Jessica Jacobs is the author of Take Me with You, Wherever You’re Going (Four Way Books), winner of the Devil’s Kitchen and Goldie Awards in Poetry and one of Library Journal’s Best Poetry Books of the Year, and Pelvis with Distance (White Pine Press), winner of the New Mexico Book Award in Poetry and a finalist for the Lambda Literary Award. She lives in Asheville with her wife, the poet Nickole Brown, with whom she co-authored Write It! 100 Poetry Prompts to Inspire (Spruce Books/Penguin Random House) and is at work on a collection of poems exploring spirituality, Torah, and Midrash. Find her at www.jessicalgjacobs.com


Everett Hoagland

Everett Hoagland is a UMass Dartmouth Emeritus Professor and was New Bedford’s first Poet Laureate, 1994-1998. His poetry has been published in periodicals such as The Massachusetts Review, The American Poetry Review, The Crisis, Cross Cultural Poetics, The Progressive, The UUA World, The Providence Journal and The Boston Globe.

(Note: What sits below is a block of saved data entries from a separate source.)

(** Prism's output as units. *)
Lemma prism_units {Pattern} (tokenize : JsObject (@GrammarValue Pattern) -> JsString -> list PrismToken)
    `{!PrismTokenizer tokenize} (g : JsObject GrammarValue) (code : JsString) :
  Forall plain (map fst g) ->
  let us := List.concat (map token_units (tokenize g code)) in
  prism_highlight tokenize g code = markup us /\ Forall unit_ok us /\ text us = map nbsp_to_space code.
Proof.
  intros Hg us. split_and!.
  - unfold prism_highlight, us. rewrite markup_concat, !map_map. f_equal. apply map_ext. intros tk. symmetry. apply markup_token.
  - apply Forall_concat, Forall_forall. intros vs Hvs. apply list_elem_of_fmap in Hvs as (tk & -> & Htk).
    apply ok_token. pose proof (tokenize_names g code) as Hn. rewrite Forall_concat, Forall_forall in Hn.
    apply Forall_forall. intros n Hin. rewrite Forall_forall in Hg. apply Hg.
    assert (Hk : Forall (fun n => n ∈ map fst g) (token_names tk)) by (apply Hn, list_elem_of_fmap; eauto).
    rewrite Forall_forall in Hk. by apply Hk.
  - unfold us. rewrite text_concat, map_map, (map_ext _ _ text_token), <- map_map, <- concat_map.
    by rewrite tokenize_flatten.
Qed.

(** [util.encode] leaves a text without [&], [<] and no-break space as
    it is. *)
Lemma escape_html_plain (s : JsString) :
  "&"%char ∉ s -> "<"%char ∉ s -> nbsp ∉ s -> escape_html s = s.
Proof.
  induction s as [|c s IH]; intros Ha Hl Hn; [done|]. rewrite elem_of_cons in Ha, Hl, Hn.
  cbn [escape_html List.flat_map]. fold (escape_html s).
  rewrite !decide_False by auto. cbn. rewrite IH; auto.
Qed.

Lemma markup_chars (s : JsString) : markup (map UChar s) = s.
Proof. induction s as [|c s IH]; [done|]. cbn [map]. rewrite markup_cons, IH. done. Qed.

Lemma text_chars (s : JsString) : text (map UChar s) = s.
Proof. induction s as [|c s IH]; [done|]. cbn [map]. rewrite text_cons, IH. done. Qed.

(** ** Theorems *)

(** C25: the highlighted table shows the code.  For any tokenizer that
    covers the text with tokens named by keys of the grammar, a grammar
    whose keys are plain class names, and a plain [css.token], the text
    html-react-parser renders for row [i] is line [i] of the code (a
    no-break space shown as a space), as long as the code does not
    contain [class_token]: the span split of [NODE_REGEX] and the class
    renaming only touch tags. *)
Theorem highlight_shows_code {Pattern} (tokenize : JsObject (@GrammarValue Pattern) -> JsString -> list PrismToken)
    `{!PrismTokenizer tokenize} (css_token : JsString) (grammar : option (JsObject GrammarValue))
    (errors : option (list GrammarParsingError)) (code : JsString) :
  Forall plain (map fst (default [] grammar)) -> plain css_token -> js_includes code class_token = false ->
  map row_text (highlightCallback (prism_highlight tokenize) css_token grammar errors code) =
  js_split newline (map nbsp_to_space code).
Proof.
  intros Hg Hcss Hinc. destruct (prism_units tokenize (default [] grammar) code Hg) as (Hm & Hok & Ht).
  destruct (replace_nodes_markup _ Hok) as (us' & Hr & Hok' & Ht').
  assert (Hrep : plain (js "class=" ++ ["034"%char] ++ css_token)).
  { destruct Hcss as (K1 & K2 & K3 & K4). split_and!; rewrite !elem_of_app; intros [H|[H|H]];
      try done; vm_compute in H; set_solver. }
  unfold highlightCallback. rewrite rows_lines, Hm, Hr, replace_all_markup, lines_markup, text_rename, Ht', Ht.
  - done.
  - by apply ok_rename.
  - done.
  - rewrite Ht', Ht. apply infix_free_nbsp; [vm_compute; set_solver|]. by apply js_includes_infix_free.
Qed.
Lemma pieces_named_ok_no (c : ascii) (A : list JsString) :
  c = "#"%char \/ c = "&"%char -> pieces_named_ok A -> Forall (fun p => c ∉ p) A.
Proof.
  intros Hc H. eapply Forall_impl; [exact H|]. intros p [(_ & Ha & _ & Hh) _].
  by destruct Hc as [->| ->].
Qed.

(** The text after the [code] piece, from its [&] on. *)
Definition rest_after (B : list JsString) : JsString :=
  match B with [] => [] | _ => "&"%char :: js_join "&"%char B end.

Lemma rest_after_spec (B : list JsString) :
  pieces_named_ok B ->
  (rest_after B = [] \/ head (rest_after B) = Some "&"%char) /\
  pieces (tail (rest_after B)) = B /\ "#"%char ∉ tail (rest_after B).
Proof.
  intros HB. destruct B as [|b B]; [split; [by left|split; [done|set_solver]]|].
  split; [by right|]. cbn [rest_after tail]. split.
  - by apply pieces_join, pieces_named_ok_pieces.
  - apply join_not_in; [done|]. apply pieces_named_ok_no; [by left|done].
Qed.
(** [listeners.delete(listener)] on the [Set] object [sid]. *)
Definition del_listener (sid lid : nat) (s : St) : St :=
  set_sets (<[sid := map (del_slot lid) (entries_of sid s)]> (sets s)) s.

(** ** Iterators: [push], [done], [next], [return] *)

(** [iterator.push(value)]. *)
Definition push (ev : Ev) (i : nat) (s : St) : St :=
  match iters s !! i with
  | Some it =>
      match it_next it with
      | Some r =>
          set_iters (<[i := mkIter (it_queue it) None]> (iters s))
            (set_jobs (jobs s ++ [JSettle r (RYield ev)]) s)
      | None => set_iters (<[i := mkIter (it_queue it ++ [ev]) None]> (iters s)) s
      end
  | None => s
  end.

(** [iterator.done(value)]. *)
Definition done_it (i : nat) (v : option Val) (s : St) : St :=
  match iters s !! i with
  | Some it =>
      match it_next it with
      | Some r =>
          set_iters (<[i := mkIter (it_queue it) None]> (iters s))
            (set_jobs (jobs s ++ [JSettle r (RDone v)]) s)
      | None => s
      end
  | None => s
  end.

(** The first lines of [emit]: append to [eventHistory], then push to every
    iterator of [this.iterators], in insertion order. *)
Definition deliver (ev : Ev) (s : St) : St :=
  fold_left (fun s i => push ev i s) (active s) (set_history (history s ++ [ev]) s).

(** [this.endResolver({ value: x, done: true })]: resolving [endPromise]
    the first time queues the reactions of the races subscribed to it. *)
Definition end_resolve (x : option Val) (s : St) : St :=
  match endP s with
  | Some _ => s
  | None =>
      set_jobs (jobs s ++ map (fun r => JSettle r (RDone x)) (endWaiters s))
        (set_endWaiters [] (set_endP (Some x) s))
  end.

Definition settle_native (p : PState) (s : St) : St :=
  match native s with
  | Pending => set_native p s
  | _ => s
  end.
(** X12. A commit is not undone when it fails behind the promotion
    loop. Once the staging directory is found non-empty the loop runs
    before [HEAD] and the working directory are read: where [HEAD] is
    missing, or where [.customIgnore] is there and cannot be read as a
    file, the commit stops with the error of that read and leaves the
    repository with all staged objects promoted and the staging
    directory empty, so that the next commit stops with
    [NothingToCommit]. *)
Theorem commit_failure_promotes cwd msg r :
  size (staging r) <> 0 ->
  (HEAD r = None -> commitStagedFiles cwd msg r = (Err ENOENT, promote r))
  /\ (forall content e,
         HEAD r = Some content ->
         getIgnoredPatterns cwd = Err e ->
         commitStagedFiles cwd msg r = (Err e, promote r))
  /\ commitStagedFiles cwd msg (promote r) = (Err NothingToCommit, promote r).
Proof.
  intros Hs. destruct (promote_refs r) as (HpH & _ & _).
  assert (Hrun : commitStagedFiles cwd msg r
                 = (let! head := getHeadReference in
                    let! treeHash := writeTreeObject cwd EmptyString (Dir cwd) in
                    modify (fun r => mkRepo (HEAD r) (heads r) (objects r) ∅
                                       (written r)) >>
                    let! commitHash :=
                      writeCommitObject treeHash
                        (match head with
                         | HeadCommit hash => Some hash
                         | HeadBranch _ => None
                         end) msg in
                    updateHeadToCommit commitHash >> ret commitHash) (promote r)).
  { unfold commitStagedFiles. rewrite bind_get.
    destruct (decide (size (staging r) = 0)); [contradiction|reflexivity]. }
  split; [|split].
  - intros Hh. rewrite Hrun. unfold bind at 1, getHeadReference.
    now rewrite bind_get, HpH, Hh.
  - intros content e Hh Hp. destruct (ignore_error cwd e Hp) as [Hne _].
    rewrite Hrun.
    rewrite (bind_ok _ _ _ _ _ (getHeadReference_content (promote r) content
                                  ltac:(congruence))).
    unfold bind at 1. now rewrite (walk_fails cwd e EmptyString cwd _ Hp Hne).
  - destruct (commit_cases cwd msg (promote r)) as [[_ H]|[[Hs' _]|[Hs' _]]];
      [exact H| |]; exfalso; apply Hs';
      rewrite promote_staging; apply map_size_empty.
Qed.

Lemma commit_failure_promotes_witness :
  commitStagedFiles [(".customIgnore", Dir [])] "first" staged1
  = (Err EISDIR, promote staged1)
  /\ commitStagedFiles [(".customIgnore", Dir [])] "first" (promote staged1)
     = (Err NothingToCommit, promote staged1).
Proof.
  assert (Hs : size (staging staged1) <> 0) by (vm_compute; discriminate).
  destruct (commit_failure_promotes [(".customIgnore", Dir [])] "first" staged1 Hs)
    as (_ & H2 & H3).
  split; [|exact H3].
  apply (H2 ("ref: refs/heads/main" +:+ LF) EISDIR); [vm_compute|]; reflexivity.
Defined.

(** ** What no command takes away *)

Lemma keeps_refl (r : repo) : keeps r r.
Proof. split; auto. Qed.

Lemma keeps_trans (r1 r2 r3 : repo) : keeps r1 r2 -> keeps r2 r3 -> keeps r1 r3.
Proof. intros [H1 H2] [H3 H4]. split; auto. Qed.

Lemma staged_from_keeps (r r' : repo) : staged_from r r' -> keeps r r'.
Proof.
  intros H. destruct (staged_from_partitions _ _ H) as [Ho _].
  destruct (staged_from_refs _ _ H) as [_ Hh]. split.
  - intros h Hs. destruct (Ho h) as [->|(d & _ & ->)]; eauto.
  - intros name content. now rewrite Hh.
Qed.

Lemma promote_keeps (r : repo) : keeps r (promote r).
Proof.
  destruct (promote_refs r) as (_ & Hh & _). split.
  - intros h Hs. rewrite promote_spec.
    destruct (lookup_object (staging r) h); eauto.
  - intros name content. now rewrite Hh.
Qed.

Lemma put_keeps (k h : string) (b : buffer) (m : gmap string (gmap string buffer)) :
  is_Some (lookup_object m h) -> is_Some (lookup_object (put k b m) h).
Proof.
  intros H. destruct (decide (k = h)) as [->|Hne].
  - rewrite lookup_put_eq. eauto.
  - now rewrite lookup_put_ne.
Qed.

Lemma commit_keeps cwd msg (r : repo) : keeps r (snd (commitStagedFiles cwd msg r)).
Proof.
  destruct (commit_cases cwd msg r) as [[_ H]|[(_ & e & _ & H)|(_ & h & r' & H)]].
  - rewrite H. apply keeps_refl.
  - rewrite H. apply promote_keeps.
  - destruct (commit_inv _ _ _ _ _ H) as (Hs & content & es & Hh & He).
    destruct (commit_run cwd msg r content es Hs Hh He) as (rw & Hrw & ->).
    cbn [snd]. apply (keeps_trans _ (promote r)); [apply promote_keeps|].
    destruct (staged_from_keeps _ _ Hrw) as [Ho Hhd].
    destruct (promote_refs r) as (_ & Hph & _). split; cbn [objects heads].
    + intros h0 H0. now apply put_keeps, Ho.
    + intros name c. now rewrite Hph.
Qed.

Lemma stage_refs cwd (r : repo) :
  HEAD (snd (stageWorkingTree cwd r)) = HEAD r
  /\ heads (snd (stageWorkingTree cwd r)) = heads r.
Proof.
  apply staged_from_refs.
  exact (stageWorkingTree_within cwd r _ _ (surjective_pairing _)).
Qed.

Lemma stage_keeps cwd (r : repo) : keeps r (snd (stageWorkingTree cwd r)).
Proof.
  apply staged_from_keeps.
  exact (stageWorkingTree_within cwd r _ _ (surjective_pairing _)).
Qed.

Lemma getHeadReference_state (r : repo) (o : outcome head) (r0 : repo) :
  getHeadReference r = (o, r0) -> r0 = r.
Proof.
  unfold getHeadReference. rewrite bind_get.
  destruct (HEAD r); [|now intros [= _ <-]].
  destruct (startsWith _ _); now intros [= _ <-].
Qed.

(** The commit a [HEAD] that was read stands for, as [createBranch]
    finds it. *)
Lemma resolve_head_cases (hd : head) (r : repo) (o : outcome string) (r1 : repo) :
  match hd with
  | HeadCommit hash => ret hash
  | HeadBranch None => throw TypeError
  | HeadBranch (Some ref) =>
      let! found := existsSync (resolve [ref]) in
      if found : bool
      then let! content := readFileGit (resolve [ref]) in ret (trim content)
      else throw UnresolvableHead
  end r = (o, r1) ->
  r1 = r
  /\ ((exists e, o = Err e)
      \/ exists hash,
           o = Ok hash
           /\ (hd = HeadCommit hash
               \/ exists ref f content,
                    hd = HeadBranch (Some ref)
                    /\ resolve [ref] = GitFile f
                    /\ readGitFile f r = Some content
                    /\ hash = trim content)).
Proof.
  destruct hd as [[ref|]|hash].
  - destruct (resolve [ref]) as [|f|f depth| |] eqn:P;
      try (intros [= <- <-]; split; [reflexivity|left; eauto]).
    rewrite (follow_ref f r). destruct (readGitFile f r) as [content|] eqn:R;
      intros [= <- <-]; (split; [reflexivity|]); [right|left; eauto].
    exists (trim content). split; [reflexivity|]. right. eauto 10.
  - intros [= <- <-]. split; [reflexivity|left; eauto].
  - intros [= <- <-]. split; [reflexivity|right]. eauto.
Qed.

(** What [createBranch] does to the repository: nothing, or one new
    branch file with the hash it found. *)
Lemma createBranch_cases (name : string) (r : repo) (o : outcome string) (r' : repo) :
  createBranch name r = (o, r') ->
  (r' = r /\ exists e, o = Err e)
  \/ heads r !! name = None
     /\ resolve ["refs"; "heads"; name] = GitFile (BranchFile name)
     /\ exists hash,
          o = Ok hash
          /\ r' = mkRepo (HEAD r) (<[name := hash +:+ LF]> (heads r)) (objects r)
                 (staging r) (WriteBranch name (hash +:+ LF) :: written r)
          /\ (getHeadReference r = (Ok (HeadCommit hash), r)
              \/ exists ref f content,
                   getHeadReference r = (Ok (HeadBranch (Some ref)), r)
                   /\ resolve [ref] = GitFile f
                   /\ readGitFile f r = Some content
                   /\ hash = trim content).
Proof.
  unfold createBranch. unfold bind at 1.
  destruct (existsSync _ r) as [[found|e] r0] eqn:E;
    pose proof (existsSync_state _ _ _ _ E) as ->;
    [|intros [= <- <-]; left; eauto].
  destruct found; [intros [= <- <-]; left; eauto|].
  unfold bind at 1.
  destruct (getHeadReference r) as [[hd|e] r0] eqn:Hh;
    pose proof (getHeadReference_state _ _ _ Hh) as ->;
    [|intros [= <- <-]; left; eauto].
  unfold bind at 1.
  match goal with
  | |- context [match ?m r with _ => _ end] => destruct (m r) as [oh r1] eqn:Hr
  end.
  destruct (resolve_head_cases _ _ _ _ Hr) as [-> [[e ->]|(hash & -> & Hhash)]];
    [intros [= <- <-]; left; eauto|].
  unfold writeNewFile, get, bind.
  destruct (resolve ["refs"; "heads"; name]) as [|[|n]|f depth| |] eqn:P;
    try (intros [= <- <-]; left; eauto; fail).
  - exfalso. unfold existsSync in E. rewrite bind_get in E. cbn [readGitFile] in E.
    unfold getHeadReference in Hh. rewrite bind_get in Hh.
    destruct (HEAD r); discriminate.
  - destruct (String.eqb_spec n name) as [->|Hne];
      [|intros [= <- <-]; left; eauto].
    intros [= <- <-]. right.
    unfold existsSync in E. rewrite bind_get in E. cbn [readGitFile] in E.
    split; [destruct (heads r !! name); [discriminate|reflexivity]|].
    split; [reflexivity|]. exists hash.
    split; [reflexivity|split; [reflexivity|]].
    destruct Hhash as [->|(ref & f & content & -> & Hf & Hc & ->)];
      [now left|right; eauto 10].
  - destruct (readGitFile f r); intros [= <- <-]; left; eauto.
Qed.

Lemma createBranch_inv (name : string) (r : repo) (h : string) (r' : repo) :
  createBranch name r = (Ok h, r') ->
  resolve ["refs"; "heads"; name] = GitFile (BranchFile name)
  /\ heads r !! name = None
  /\ r' = mkRepo (HEAD r) (<[name := h +:+ LF]> (heads r)) (objects r)
            (staging r) (WriteBranch name (h +:+ LF) :: written r).
Proof.
  intros [[_ [e [=]]]|(Hn & Hp & hash & [= <-] & -> & _)]%createBranch_cases.
  auto.
Qed.

Lemma createBranch_keeps (name : string) (r : repo) :
  keeps r (snd (createBranch name r)).
Proof.
  destruct (createBranch_cases name r _ _ (surjective_pairing _))
    as [[-> _]|(Hn & _ & hash & _ & -> & _)]; [apply keeps_refl|].
  split; cbn [objects heads]; [auto|].
  intros n c Hc. rewrite lookup_insert_ne; [exact Hc|congruence].
Qed.

Lemma checkoutBranch_cases (b : string) (r : repo) :
  snd (checkoutBranch b r) = r
  \/ snd (checkoutBranch b r)
     = mkRepo (Some ("ref: refs/heads/" +:+ b +:+ LF)) (heads r) (objects r)
         (staging r) (WriteHead ("ref: refs/heads/" +:+ b +:+ LF) :: written r).
Proof.
  unfold checkoutBranch, bind.
  destruct (existsSync _ r) as [[found|e] r0] eqn:E;
    pose proof (existsSync_state _ _ _ _ E) as ->; [|now left].
  destruct found; cbn [negb]; [|now left].
  unfold updateHeadToBranch, writeHead, modify.
  destruct (readFileGit _ _) as [[c|e] r2] eqn:R;
    pose proof (readFileGit_state _ _ _ _ R) as ->; now right.
Qed.

Lemma exec_keeps (c : command) (r : repo) : keeps r (exec c r).
Proof.
  destruct c as [cwd|cwd msg|name|name]; cbn [exec].
  - apply stage_keeps.
  - apply commit_keeps.
  - apply createBranch_keeps.
  - destruct (checkoutBranch_cases name r) as [->| ->];
      [apply keeps_refl|split; auto].
Qed.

Anthologies in which his poems appear include What Saves Us: Poetry of Empathy & Outrage In The Age of Trump, Ghost Fishing: An Eco Justice Poetry Anthology, Resisting Arrest, African American Literature (eds. Gilyard & Wardi), The Best American Poetry 2002, The Oxford Anthology of African American Poetry. Hoagland’s most recent book is Ocean Voices (see 2019 3rd printing only). He has been awarded two Massachusetts Artists Foundation Fellowships and The 2015 Langston Hughes Society Award. He was born and raised in Philadelphia, PA, but has lived in New Bedford, MA since 1973.